Everything from the first line of the records to the line containing "let k := Z.max 0 n in", inclusive, is to be extracted exactly, and nothing more.

[[ Exercise data, beginning ]]

Lemma shr_iter_exact n : forall mrs,
  0 <= shr_m mrs -> shr_r mrs = false -> shr_s mrs = false ->
  shr_m mrs mod 2 ^ Z.of_nat n = 0 ->
  shr_r (Nat.iter n shr_1 mrs) = false /\ shr_s (Nat.iter n shr_1 mrs) = false.
Proof.
  induction n as [|n IH]; intros mrs Hm Hr Hs Hmod.
  - simpl. auto.
  - rewrite Nat.iter_succ.
    rewrite Nat2Z.inj_succ, Z.pow_succ_r in Hmod by lia.
    assert (Hp : 0 < 2 ^ Z.of_nat n) by (apply Z.pow_pos_nonneg; lia).
    apply Z.mod_divide in Hmod; [|lia]. destruct Hmod as [q Hq].
    assert (Hmod' : shr_m mrs mod 2 ^ Z.of_nat n = 0).
    { apply Z.mod_divide; [lia|]. exists (q * 2). lia. }
    destruct (IH mrs Hm Hr Hs Hmod') as [Hr' Hs'].
    apply shr_1_exact; try assumption.
    + rewrite shr_iter_m by assumption. apply Z.div_pos; lia.
    + rewrite shr_iter_m by assumption. rewrite Hq.
      replace (q * (2 * 2 ^ Z.of_nat n)) with ((q * 2) * 2 ^ Z.of_nat n) by lia.
      rewrite Z.div_mul by lia. apply Z.mod_divide; [lia|]. exists q. lia.
Qed.

Lemma loc_of_exact mrs :
  shr_r mrs = false -> shr_s mrs = false -> loc_of_shr_record mrs = loc_Exact.
Proof. destruct mrs as [m r s]. simpl. now intros -> ->. Qed.

(** [shr] by [k] binary places. *)
Lemma shr_spec m l e n :
  0 <= m ->
  let k := Z.max 0 n in
  let mrs := fst (shr (shr_record_of_loc m l) e n) in
  snd (shr (shr_record_of_loc m l) e n) = e + k
  /\ shr_m mrs = m / 2 ^ k
  /\ (l = loc_Exact -> m mod 2 ^ k = 0 -> loc_of_shr_record mrs = loc_Exact).
Proof.
  intros Hm k mrs.
  assert (Hrec : shr_m (shr_record_of_loc m l) = m)
    by (destruct l as [|[]]; reflexivity).
  destruct n as [|p|p]; subst k mrs; cbn [shr fst snd Z.max Z.compare].
  - rewrite Z.pow_0_r, Z.div_1_r, Hrec. split; [lia|split; [reflexivity|]].
    intros -> _. reflexivity.
  - rewrite iter_pos_nat. split; [reflexivity|split].
    + rewrite shr_iter_m; rewrite Hrec; [|assumption]. now rewrite positive_nat_Z.
    + intros -> Hmod. rewrite <- (positive_nat_Z p) in Hmod.
      destruct (shr_iter_exact (Pos.to_nat p) (shr_record_of_loc m loc_Exact)) as [Hr Hs];
        simpl; try assumption; try reflexivity.
      now apply loc_of_exact.
  - rewrite Z.pow_0_r, Z.div_1_r, Hrec. split; [lia|split; [reflexivity|]].
    intros -> _. reflexivity.
Qed.
(** ** Effects: the console, exceptions and [process.exit] *)

(** Bun's shell rejects [.text()] with a [ShellError] when the command exits
    with a non-zero status; calling what is not a function throws a
    [TypeError]. *)
Inductive exn := ShellError (exitCode : N) | TypeError.

Inductive promise (A : Type) :=
| Fulfilled (a : A)
| Rejected (e : exn).

Arguments Fulfilled {A} a.
Arguments Rejected {A} e.

(** What the two shell commands of the script answer.  [raw_text cmd] is
    [await $.raw(cmd).text()]; [echo_pipe_validate diff] is
    [await $`echo ${diff}`.pipe($`./scripts/validate-plugin-version.ts`).text()].
    Both expressions stand inside a [try]: whatever they throw, at the call
    or while the command runs, is the rejection.  A fulfilled answer needs a
    [$] that has a member [raw] and shell promises that have a method
    [pipe]; in Bun's documented API neither exists, both calls throw a
    [TypeError], and the shell is [bunShell] below. *)
Record Shell := mkShell {
  raw_text : jsstring -> promise jsstring;
  echo_pipe_validate : jsstring -> promise jsstring
}.

Inductive completion (A : Type) :=
| Normal (a : A)
| Throw (e : exn)
| Exit (code : N).

Arguments Normal {A} a.
Arguments Throw {A} e.
Arguments Exit {A} code.

(** A computation of the script: it runs on the lines printed so far and
    ends normally, by an exception or by [process.exit]. *)
Definition Proc (A : Type) : Type :=
  list jsstring -> completion A * list jsstring.

Definition ret {A} (a : A) : Proc A := fun out => (Normal a, out).

Definition bind {A B} (m : Proc A) (k : A -> Proc B) : Proc B :=
  fun out =>
    match m out with
    | (Normal a, out') => k a out'
    | (Throw e, out') => (Throw e, out')
    | (Exit code, out') => (Exit code, out')
    end.

Notation "x <- m ;; k" := (bind m (fun x => k))
  (at level 61, m at next level, right associativity).
Notation "m ;; k" := (bind m (fun _ => k))
  (at level 61, right associativity).

Definition console_log (line : jsstring) : Proc unit :=
  fun out => (Normal tt, out ++ [line]).

Definition process_exit {A} (code : N) : Proc A :=
  fun out => (Exit code, out).

Definition await {A} (p : promise A) : Proc A :=
  fun out =>
    match p with
    | Fulfilled a => (Normal a, out)
    | Rejected e => (Throw e, out)
    end.

(** [try { m } catch (error) { handler error }]: [process.exit] is not
    caught. *)
Definition try_catch {A} (m : Proc A) (handler : exn -> Proc A) : Proc A :=
  fun out =>
    match m out with
    | (Throw e, out') => handler e out'
    | r => r
    end.

(** [for (const x of xs) body], threading the variables the body assigns. *)
Fixpoint forOf {A S} (xs : list A) (body : A -> S -> Proc S) (s : S) : Proc S :=
  match xs with
  | [] => ret s
  | x :: rest => s' <- body x s ;; forOf rest body s'
  end.

(** ** The script *)

Module Msg.
Definition heading : jsstring := [55357; 56589]%N ++ lit " Checking plugin versions for changes".
Definition rule : jsstring := lit "========================================".
Definition noChanges : jsstring := [10024]%N ++ lit " No plugin changes detected".
Definition found (n : nat) (names : jsstring) : jsstring :=
  [55357; 56550]%N ++ lit " Found " ++ ofNat n ++ lit " changed plugin(s): " ++ names.
Definition checkingPrefix : jsstring := [55357; 56588]%N ++ lit " Checking plugin: ".
Definition checking (pluginName : jsstring) : jsstring := checkingPrefix ++ pluginName.
Definition required : jsstring := lit "   " ++ [9888; 65039]%N ++ lit "  Version update REQUIRED".
Definition notNeeded : jsstring := lit "   " ++ [9989]%N ++ lit " No version update needed".
Definition summary : jsstring := [55357; 56522]%N ++ lit " Summary:".
Definition total (n : nat) : jsstring := lit "   Total plugins changed: " ++ ofNat n.
Definition requiring (n : nat) : jsstring :=
  lit "   Plugins requiring version update: " ++ ofNat n.
Definition following : jsstring :=
  [9888; 65039]%N ++ lit "  The following plugins need version updates:".
Definition item (plugin : jsstring) : jsstring :=
  lit "   - " ++ plugin ++ lit " (plugins/" ++ plugin ++ lit "/.claude-plugin/plugin.json)".
Definition failed : jsstring :=
  [10060]%N ++ lit " Version check failed: Please update plugin versions".
Definition upToDate : jsstring := [10024]%N ++ lit " All plugin versions are up to date!".
End Msg.
Lemma Matches_suffix r st st' :
  Matches r st st' ->
  exists k, m_rest st' = drop k (m_rest st) /\ k <= length (m_rest st) /\ min_len r <= k.
Proof.
  induction 1 as [st|p c st s Hr Hp|r1 r2 st st1 st2 H1 (k1 & E1 & L1 & M1) H2 (k2 & E2 & L2 & M2)
    |r1 r2 st st' H (k & E & L & M)|r1 r2 st st' H (k & E & L & M)|p lo hi st k Hlo Hc Hhi
    |st H|st H|st H|r st st' H (k & E & L & M)|r st st' H (k & E & L & M)|c g st k Hg H1 H2];
    cbn [min_len].
  - exists 0. split; [done|lia].
  - exists 1. rewrite advance_rest, Hr. split; [done|]. cbn. lia.
  - exists (k1 + k2). rewrite E2, E1, drop_drop. rewrite E1, length_drop in L2.
    split; [done|]. lia.
  - exists k. split; [done|]. lia.
  - exists k. split; [done|]. lia.
  - exists k. rewrite advance_rest. pose proof (count_while_le p (m_rest st)).
    split; [done|]. lia.
  - exists 0. split; [done|lia].
  - exists 0. split; [done|lia].
  - exists 0. split; [done|lia].
  - exists 0. split; [done|lia].
  - exists k. split; [done|lia].
  - exists (k * length (c :: g)). rewrite advance_rest. split; [done|].
    pose proof (count_copies_le (length (m_rest st)) (c :: g) (m_rest st)).
    cbn [length] in *. nia.
Qed.

(** A found match, its gap and what follows are the scanned text. *)
Lemma search_from_split r prev s gap st :
  search_from r prev s = Some (gap, st) ->
  let from := drop (length gap) s in
  let text := take (length from - length (m_rest st)) from in
  s = gap ++ text ++ m_rest st /\ min_len r <= length text.
Proof.
  intros Hs from text. destruct (search_from_sound _ _ _ _ _ Hs) as (s' & -> & Hm).
  destruct (Matches_suffix _ _ _ Hm) as (k & E & L & M). cbn in E, L.
  assert (from = s') as Hfrom by (unfold from; by rewrite drop_app_length).
  assert (text = take k s') as Htext.
  { unfold text. rewrite Hfrom, E, length_drop. f_equal. lia. }
  rewrite Htext, E, take_drop. split; [done|]. rewrite length_take. lia.
Qed.

Definition rebuild (ms : list found) (tl : list N) : list N :=
  (ms ≫= (fun m => f_gap m ++ f_text m)) ++ tl.

Lemma scan_rebuild fuel r prev s ms tl : scan fuel r prev s = (ms, tl) -> rebuild ms tl = s.
Proof.
  revert prev s ms tl; induction fuel as [|f IH]; intros prev s ms tl; cbn.
  - by intros [= <- <-].
  - destruct (search_from r prev s) as [[gap st]|] eqn:Hs; [|by intros [= <- <-]].
    destruct (search_from_split _ _ _ _ _ Hs) as [Hsplit _].
    destruct (take _ _) as [|c text] eqn:Ht; [by intros [= <- <-]|].
    destruct (scan f r (m_prev st) (m_rest st)) as [ms1 tl1] eqn:Hrec.
    intros [= <- <-]. unfold rebuild. cbn [mbind list_bind f_gap f_text].
    rewrite <- !app_assoc. apply IH in Hrec. unfold rebuild in Hrec.
    rewrite Hrec. by rewrite <- Hsplit.
Qed.

(** With a pattern that consumes characters the fuel is enough: nothing the
    search would still find is left in the tail. *)
Lemma scan_exhausts fuel r prev s ms tl :
  0 < min_len r -> length s < fuel -> scan fuel r prev s = (ms, tl) ->
  exists prev', search_from r prev' tl = None.
Proof.
  intros Hmin. revert prev s ms tl; induction fuel as [|f IH]; intros prev s ms tl Hlen; cbn; [lia|].
  destruct (search_from r prev s) as [[gap st]|] eqn:Hs; [|intros [= <- <-]; eauto].
  destruct (search_from_split _ _ _ _ _ Hs) as [Hsplit Htl].
  destruct (take _ _) as [|c text] eqn:Ht; [cbn in Htl; lia|].
  destruct (scan f r (m_prev st) (m_rest st)) as [ms1 tl1] eqn:Hrec.
  intros [= <- <-]. eapply IH; [|done].
  rewrite Hsplit in Hlen. rewrite !length_app in Hlen. cbn in Hlen. lia.
Qed.

(** A substitution whose replacement only uses the matched characters adds
    no character. *)
Lemma sub_incl r by_ s (P : N -> Prop) :
  (forall m x, x ∈ by_ m -> x ∈ f_text m \/ P x) ->
  forall x, x ∈ sub r by_ s -> x ∈ s \/ P x.
Proof.
  intros Hby x. unfold sub.
  destruct (scan (S (length s)) r None s) as [ms tl] eqn:Hs.
  apply scan_rebuild in Hs. subst s. unfold rebuild.
  rewrite !elem_of_app, !list_elem_of_bind.
  intros [(m & Hx & Hm)|Hx]; [|by left; right].
  apply elem_of_app in Hx as [Hx|Hx].
  - left. left. exists m. rewrite elem_of_app. auto.
  - destruct (Hby _ _ Hx); [|by right]. left. left. exists m. rewrite elem_of_app. auto.
Qed.
(** Every match found by the scan is a match of the pattern somewhere. *)
Lemma scan_found fuel r prev s ms tl :
  scan fuel r prev s = (ms, tl) ->
  Forall (fun m => exists p s' st, Matches r (MState p s' None) st /\ f_group m = m_grp st /\
    f_text m = take (length s' - length (m_rest st)) s') ms.
Proof.
  revert prev s ms tl; induction fuel as [|f IH]; intros prev s ms tl; cbn.
  - intros [= <- <-]. constructor.
  - destruct (search_from r prev s) as [[gap st]|] eqn:Hs; [|intros [= <- <-]; constructor].
    destruct (take _ _) as [|c text] eqn:Ht; [intros [= <- <-]; constructor|].
    destruct (scan f r (m_prev st) (m_rest st)) as [ms1 tl1] eqn:Hrec.
    intros [= <- <-]. constructor; [|by eapply IH].
    destruct (search_from_sound _ _ _ _ _ Hs) as (s' & -> & Hm).
    exists (prev_of prev gap), s', st. split; [done|]. split; [done|]. cbn.
    by rewrite <- Ht, drop_app_length.
Qed.

Lemma sub_incl_found r by_ s (P : N -> Prop) :
  (forall m p s' st, Matches r (MState p s' None) st -> f_group m = m_grp st ->
     f_text m = take (length s' - length (m_rest st)) s' ->
     forall x, x ∈ by_ m -> x ∈ f_text m \/ P x) ->
  forall x, x ∈ sub r by_ s -> x ∈ s \/ P x.
Proof.
  intros Hby x. unfold sub.
  destruct (scan (S (length s)) r None s) as [ms tl] eqn:Hs.
  pose proof (scan_found _ _ _ _ _ _ Hs) as Hf. rewrite Forall_forall in Hf.
  apply scan_rebuild in Hs. subst s. unfold rebuild.
  rewrite !elem_of_app, !list_elem_of_bind.
  intros [(m & Hx & Hm)|Hx]; [|by left; right].
  apply elem_of_app in Hx as [Hx|Hx].
  - left. left. exists m. rewrite elem_of_app. auto.
  - destruct (Hf m Hm) as (p & s' & st & HM & Hg & Ht).
    destruct (Hby m p s' st HM Hg Ht x Hx); [|by right].
    left. left. exists m. rewrite elem_of_app. auto.
Qed.

(** *** A class repeated: [[class]+] *)

(** Replacing every maximal run of a class by [r]; [in_run] tells that the
    previous character was in the class. *)
Fixpoint collapse (p : N -> bool) (r : list N) (in_run : bool) (s : list N) : list N :=
  match s with
  | [] => []
  | c :: s' =>
      if p c then (if in_run then [] else r) ++ collapse p r true s'
      else c :: collapse p r false s'
  end.

Lemma run_class p st :
  run (Rep p 1 None) st =
  match count_while p (m_rest st) with
  | O => []
  | S n => advance (S n) st :: ((fun k => advance k st) <$> reverse (seq 1 n))
  end.
Proof.
  cbn [run]. destruct (count_while p (m_rest st)) as [|n]; [done|].
  unfold down_to. replace (S (S n) - 1) with (S n) by lia.
  rewrite seq_S, reverse_snoc. done.
Qed.

(** The search stops at the first character of the class and takes the run. *)
Lemma search_class p prev s :
  match search_from (Rep p 1 None) prev s with
  | None => forall c, c ∈ s -> p c = false
  | Some (gap, st) =>
      exists c text, s = gap ++ c :: text ++ m_rest st /\ (forall x, x ∈ gap -> p x = false) /\
        (forall x, x ∈ c :: text -> p x = true) /\
        match m_rest st with [] => True | x :: _ => p x = false end
  end.
Proof.
  revert prev; induction s as [|c s IH]; intros prev; [cbn; by intros c ?%not_elem_of_nil|].
  cbn [search_from]. rewrite run_class. cbn [m_rest count_while].
  destruct (p c) eqn:Hc.
  - exists c, (take (count_while p s) s). rewrite advance_rest. cbn [m_rest drop app].
    rewrite take_drop. split; [done|]. split; [by intros x ?%not_elem_of_nil|].
    assert (Htake : forall x, x ∈ take (count_while p s) s -> p x = true).
    { clear. induction s as [|y s IH]; [by intros x ?%not_elem_of_nil|]. cbn.
      destruct (p y) eqn:Hy; [|by intros x ?%not_elem_of_nil].
      intros x [->|Hx]%elem_of_cons; [done|by apply IH]. }
    split; [by intros x [->|Hx]%elem_of_cons; [|apply Htake]|].
    clear. induction s as [|y s IH]; [done|]. cbn. destruct (p y) eqn:Hy; [done|]. by cbn.
  - specialize (IH (Some c)).
    destruct (search_from (Rep p 1 None) (Some c) s) as [[gap st]|].
    + destruct IH as (d & text & Hs & Hgap & Htext & Hrest).
      exists d, text. split; [by rewrite Hs|]. split; [|done].
      intros x [->|Hx]%elem_of_cons; [done|by apply Hgap].
    + intros x [->|Hx]%elem_of_cons; [done|by apply IH].
Qed.

Lemma collapse_outside p r b s : (forall c, c ∈ s -> p c = false) -> collapse p r b s = s.
Proof.
  revert b; induction s as [|c s IH]; intros b H; [done|]. cbn.
  rewrite (H c) by left. f_equal. apply IH. intros x Hx. apply H. by right.
Qed.

Lemma collapse_gap p r b gap c s :
  (forall x, x ∈ gap -> p x = false) -> p c = true -> b = false \/ gap <> [] ->
  collapse p r b (gap ++ c :: s) = gap ++ r ++ collapse p r true s.
Proof.
  revert b; induction gap as [|x gap IH]; intros b Hg Hc Hb; cbn.
  - rewrite Hc. by destruct Hb as [->|].
  - rewrite (Hg x) by left. f_equal. apply IH; [|done|by left].
    intros y Hy. apply Hg. by right.
Qed.

Lemma collapse_run p r text rest :
  (forall x, x ∈ text -> p x = true) ->
  match rest with [] => True | x :: _ => p x = false end ->
  collapse p r true (text ++ rest) = collapse p r false rest.
Proof.
  induction text as [|x text IH]; intros Ht Hr; cbn.
  - destruct rest as [|y rest]; [done|]. cbn. by rewrite Hr.
  - rewrite (Ht x) by left. cbn. apply IH; [|done]. intros y Hy. apply Ht. by right.
Qed.

Lemma scan_class p r fuel prev s :
  length s < fuel ->
  let '(ms, tl) := scan fuel (Rep p 1 None) prev s in
  (ms ≫= (fun m => f_gap m ++ r)) ++ tl = collapse p r false s.
Proof.
  revert prev s; induction fuel as [|f IH]; intros prev s Hlen; [lia|].
  cbn [scan]. pose proof (search_class p prev s) as Hs.
  destruct (search_from (Rep p 1 None) prev s) as [[gap st]|];
    [|cbn; by rewrite collapse_outside].
  destruct Hs as (c & text & -> & Hgap & Htext & Hrest).
  rewrite drop_app_length.
  replace (length (c :: text ++ m_rest st) - length (m_rest st)) with (length (c :: text))
    by (cbn; rewrite length_app; lia).
  change (c :: text ++ m_rest st) with ((c :: text) ++ m_rest st). rewrite take_app_length.
  specialize (IH (m_prev st) (m_rest st)).
  destruct (scan f (Rep p 1 None) (m_prev st) (m_rest st)) as [ms tl].
  change ((c :: text) ++ m_rest st) with (c :: text ++ m_rest st).
  rewrite (collapse_gap p r false) by (done || (apply Htext; left) || by left).
  rewrite collapse_run; [|intros x Hx; apply Htext; by right|done].
  rewrite <- IH; [cbn [mbind list_bind f_gap]; by rewrite <- !app_assoc|].
  rewrite length_app in Hlen. cbn in Hlen. rewrite length_app in Hlen. lia.
Qed.

Lemma sub_class p r s : sub (Rep p 1 None) (fun _ => r) s = collapse p r false s.
Proof.
  unfold sub. pose proof (scan_class p r (S (length s)) None s ltac:(lia)) as H.
  by destruct (scan _ _ _ _).
Qed.

(** Deleting the runs is filtering. *)
Lemma sub_class_delete p s : sub (Rep p 1 None) (fun _ => []) s = List.filter (fun c => negb (p c)) s.
Proof.
  rewrite sub_class. generalize false as b. induction s as [|c s IH]; intros b; [done|].
  cbn. destruct (p c); cbn; [destruct b; apply IH | by rewrite IH].
Qed.
End re.

(** ** Pattern building blocks *)

(** A case-insensitive ASCII letter: under [re.IGNORECASE] the letters [i],
    [s] and [k] also match the characters Unicode folds to them. *)
Definition ci (c : N) (x : N) : bool :=
  (ascii_lower x =? c)%N
  || ((c =? 105)%N && ((x =? 304)%N || (x =? 305)%N))
  || ((c =? 115)%N && (x =? 383)%N)
  || ((c =? 107)%N && (x =? 8490)%N).

Fixpoint word_re (w : list N) : re :=
  match w with
  | [] => Eps
  | c :: w' => Cat (Chr (ci (ascii_lower c))) (word_re w')
  end.

Fixpoint alts (l : list re) : re :=
  match l with
  | [] => Chr (fun _ => false)
  | [r] => r
  | r :: l' => Alt r (alts l')
  end.

Fixpoint cats (l : list re) : re :=
  match l with
  | [] => Eps
  | [r] => r
  | r :: l' => Cat r (cats l')
  end.

Definition opt_chr (p : N -> bool) : re := Rep p 0 (Some 1).

(** The class [[\s._-]]. *)
Definition sep_char (c : N) : bool :=
  is_space c || (c =? 46)%N || (c =? 95)%N || (c =? 45)%N.

(** The class [[\s._\-/\\]]. *)
Definition path_sep_char (c : N) : bool := sep_char c || (c =? 47)%N || (c =? 92)%N.
Lemma escape_char_plain c : plain (escape_char c).
Proof.
  unfold escape_char.
  repeat match goal with
  | |- plain (if (?x =? ?y)%N then _ else _) =>
      destruct (N.eqb_spec x y) as [->|]; [by repeat constructor|]
  end.
  assert (plain (if (c <? 65536)%N then u_escape c
    else u_escape (55296 + (c - 65536) / 1024) ++ u_escape (56320 + (c - 65536) mod 1024))).
  { destruct (c <? 65536)%N; [|apply plain_app; split]; apply u_escape_plain. }
  unfold between. destruct (N.leb_spec 32 c), (N.leb_spec c 126); try done.
  constructor; [split; [apply N.ltb_lt|]; lia | constructor].
Qed.

Lemma dump_str_plain s : plain (dump_str s).
Proof.
  unfold dump_str. rewrite !plain_app. repeat split; try by repeat constructor.
  induction s as [|c s IH]; [constructor|].
  change ((c :: s) ≫= escape_char) with (escape_char c ++ (s ≫= escape_char)).
  apply plain_app. auto using escape_char_plain.
Qed.

Lemma str_of_int_plain z : plain (str_of_int z).
Proof.
  assert (forall n, plain (str_of_N n)) as Hn.
  { intros n. apply Forall_forall. intros c Hc. apply uint_codes_digit in Hc.
    unfold is_digit, between in Hc. apply andb_true_iff in Hc as [H1 H2].
    rewrite N.leb_le in *. split; [apply N.ltb_lt|]; lia. }
  destruct z; try apply Hn. constructor; [done|apply Hn].
Qed.

Lemma join_plain sep l : plain sep -> Forall plain l -> plain (join sep l).
Proof.
  intros Hs. induction 1 as [|x l Hx Hl IH]; [constructor|]. simpl.
  destruct l; [done|]. rewrite !plain_app. auto.
Qed.

Fixpoint float_free (v : json) : bool :=
  match v with
  | JFloat _ => false
  | JArr l => forallb float_free l
  | JObj l => forallb (fun kv => float_free kv.2) l
  | _ => true
  end.

(** What [dumps] writes is ASCII without carriage returns, when no float is
    printed (a float's [repr] is the interpreter's). *)
Lemma dumps_plain `{FloatText} o v : plain (item_sep o) -> plain (key_sep o) ->
  float_free v = true -> plain (dumps o v).
Proof.
  intros Hi Hk. induction v as [|[]|z|f|s|l IH|l IH] using json_ind; intros Hf; try done;
    try by repeat constructor.
  - apply str_of_int_plain.
  - apply dump_str_plain.
  - cbn [dumps]. rewrite !plain_app. repeat split; try by repeat constructor.
    apply join_plain; [done|]. apply Forall_fmap. cbn [float_free] in Hf.
    rewrite forallb_forall_iff in Hf. apply Forall_forall. intros x Hx.
    rewrite Forall_forall in IH. by apply IH, Hf.
  - rewrite dumps_obj, !plain_app. repeat split; try by repeat constructor.
    apply join_plain; [done|]. apply Forall_fmap. cbn [float_free] in Hf.
    rewrite forallb_forall_iff in Hf. apply Forall_forall. intros kv Hkv.
    rewrite ordered_perm in Hkv. unfold compose, member_text, dump_pair. rewrite !plain_app.
    repeat split; [apply dump_str_plain | done |]. rewrite Forall_forall in IH. by apply IH, Hf.
Qed.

[[ Exercise data, end ]]

**Solution to this problem**.
Lemma shr_iter_exact n : forall mrs,
  0 <= shr_m mrs -> shr_r mrs = false -> shr_s mrs = false ->
  shr_m mrs mod 2 ^ Z.of_nat n = 0 ->
  shr_r (Nat.iter n shr_1 mrs) = false /\ shr_s (Nat.iter n shr_1 mrs) = false.
Proof.
  induction n as [|n IH]; intros mrs Hm Hr Hs Hmod.
  - simpl. auto.
  - rewrite Nat.iter_succ.
    rewrite Nat2Z.inj_succ, Z.pow_succ_r in Hmod by lia.
    assert (Hp : 0 < 2 ^ Z.of_nat n) by (apply Z.pow_pos_nonneg; lia).
    apply Z.mod_divide in Hmod; [|lia]. destruct Hmod as [q Hq].
    assert (Hmod' : shr_m mrs mod 2 ^ Z.of_nat n = 0).
    { apply Z.mod_divide; [lia|]. exists (q * 2). lia. }
    destruct (IH mrs Hm Hr Hs Hmod') as [Hr' Hs'].
    apply shr_1_exact; try assumption.
    + rewrite shr_iter_m by assumption. apply Z.div_pos; lia.
    + rewrite shr_iter_m by assumption. rewrite Hq.
      replace (q * (2 * 2 ^ Z.of_nat n)) with ((q * 2) * 2 ^ Z.of_nat n) by lia.
      rewrite Z.div_mul by lia. apply Z.mod_divide; [lia|]. exists q. lia.
Qed.

Lemma loc_of_exact mrs :
  shr_r mrs = false -> shr_s mrs = false -> loc_of_shr_record mrs = loc_Exact.
Proof. destruct mrs as [m r s]. simpl. now intros -> ->. Qed.

(** [shr] by [k] binary places. *)
Lemma shr_spec m l e n :
  0 <= m ->
  let k := Z.max 0 n in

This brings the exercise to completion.